Robin Oakley

The Turf | 9 August 2008

Where there’s a will . . .

issue 09 August 2008

Where there’s a will . . .

Observing a short-eared owl beating over the marshes like a huge, predatory moth, an osprey finishing off the fish meal he had snatched a few minutes before from Loch Don, an otter carrying home his supper across a rippling inlet were highlights of a few days on the Isle of Mull this week. But the most illuminating moment was watching a kestrel twisting and diving in aerial combat with a buzzard.

The buzzard was three times his size but it was the smaller raptor who performed the aerobatic equivalent of kicking sand in the big fella’s face. Finally the buzzard flapped off with weary wingbeats as if to say, ‘OK, OK, if this patch matters that much to you…’

In taking on the big boys confidence is crucial, and on a visit to Gerard Butler’s new racing base a few days before I had seen the same jaw-jutting determination as that kestrel displayed. Previously a salaried trainer operating from Erik Penser’s Churn Estate on the Oxfordshire Downs, Gerard has now set up on his own in Cadland Stables at the foot of Warren Hill in Newmarket, within a stone’s throw of Sir Mark Prescott’s Heath House yard.

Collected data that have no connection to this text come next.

(** ** What an implementation promises: the target a row stands for *)

Class RowTarget (E : Type) `{HostScoped E} := {
  row_target : E → TargetRef;
  row_target_host : ∀ r, target_host_id (row_target r) = host_id_column r;
  row_target_software : ∀ col r, software_item_id_column = Some col →
    ∃ i, row_target r = THostSoftwareItem i (host_id_column r) (col r);
  row_target_item : ∀ col r, host_software_item_id_column = Some col →
    ∃ sw, row_target r = THostSoftwareItem (col r) (host_id_column r) sw;
}.

(** The entity declares every axis its rows' targets have. *)
Class ExactAxes (E : Type) `{RowTarget E} :=
  exact_axes : ∀ r i h sw, row_target r = THostSoftwareItem i h sw →
    is_Some (software_item_id_column (E := E)) ∧ is_Some (host_software_item_id_column (E := E)).

#[export] Instance host_target : RowTarget ScopedRow.
Proof. by refine {| row_target r := THost (sr_id r) |}. Defined.
#[export] Instance host_exact : ExactAxes ScopedRow.
Proof. intros r i h sw. discriminate. Qed.

#[export] Instance item_target : RowTarget ItemRow.
Proof.
  refine {| row_target r := THostSoftwareItem (ir_id r) (ir_host_id r) (ir_software_item_id r) |}.
  - done.
  - intros col r [= <-]. by eexists.
  - intros col r [= <-]. by eexists.
Defined.
#[export] Instance item_exact : ExactAxes ItemRow.
Proof. intros r i h sw _. split; by eexists. Qed.

#[export] Instance plugin_target : RowTarget PluginRow.
Proof.
  by refine {| row_target r := THostSoftwareItem (pr_host_software_item_id r) (pr_host_id r)
                                 (pr_software_item_id r) |}.
Defined.

#[export] Instance update_history_target : RowTarget UpdateHistoryRow.
Proof.
  refine {| row_target r := match uh_host_software_item_id r with
    | Some i => THostSoftwareItem i (uh_host_id r) (uh_software_item_id r)
    | None => THost (uh_host_id r)
    end |}; [|done..].
  intros r. by destruct (uh_host_software_item_id r).
Defined.
(** ** Finalization means completeness *)

(** a report is finalized only when it is complete. In every reachable
    tracker, when a validated page is answered [Final], every page [1..total] of
    that report has been received exactly once (this page being the last one
    missing), the accumulated count is the one recorded for the report, and the
    report is no longer tracked; and at most
    [MAX_PENDING_REPORTS_PER_CONNECTION] reports are ever pending. *)
Theorem final_means_complete (t : Tracker) (now : Instant) (p : ReportPagination)
    (t' : Tracker) (c : Z) :
  reachable t → wire_validate p = Ok tt → (0 ≤ page p)%Z → (0 ≤ total_pages p)%Z →
  register_page t now (report_id p) (page p) (total_pages p) = (t', Ok (Final c)) →
  size t' ≤ MAX_PENDING_REPORTS_PER_CONNECTION
  ∧ t' !! report_id p = None
  ∧ ((total_pages p = 1%Z ∧ c = 0%Z)
     ∨ ∃ r, t !! report_id p = Some r ∧ expired now r = false
          ∧ pr_total_pages r = total_pages p ∧ page p ∉ pages_received r
          ∧ {[page p]} ∪ pages_received r = all_pages (total_pages p)
          ∧ c = discovered_count r).
Proof.
  intros Hr Hv H1 H2 Hreg. destruct (wire_validate_ok p Hv H1 H2) as [Hpg Htot].
  pose proof (reachable_tracker_inv t Hr) as Hinv.
  destruct (register_page_inv _ _ _ _ _ _ _ Hinv Hpg Htot Hreg) as [Hs' _].
  split; [done|]. unfold register_page in Hreg.
  destruct (evict_expired now t !! report_id p) as [ex|] eqn:El.
  - destruct (decide (pr_total_pages ex ≠ total_pages p)) as [|Heq%dec_stable]; [done|].
    destruct (decide (page p ∈ pages_received ex)) as [|Hnew]; [done|].
    destruct (decide _) as [Hfull|]; [|done]. injection Hreg as <- <-.
    split; [by apply lookup_delete_eq|]. right. exists ex. apply evict_lookup in El as [El He].
    destruct Hinv as [_ Hall]. destruct (Hall _ _ El) as [_ Hsub _ _ _].
    split_and!; try done. rewrite <-Heq. apply pages_complete; [|done].
    apply union_subseteq. split; [|done]. apply singleton_subseteq_l, elem_of_all_pages. lia.
  - destruct (decide _) as [|_]; [done|]. destruct (decide _) as [|_]; [done|].
    destruct (decide _) as [Hone|_]; [|done]. injection Hreg as <- <-. auto.
Qed.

Wasn’t it a bit daunting, I asked him, on setting out on your own operation to move straight to ‘Headquarters’ in competition for owners with the likes of Sir Michael Stoute, Michael Jarvis and Luca Cumani? There was not a moment’s hesitation as he replied, ‘This is the place to be. If you want to make movies you’ve got to go to Los Angeles. If you want class football you go to Wembley. If you want to make it in racing you come to Newmarket.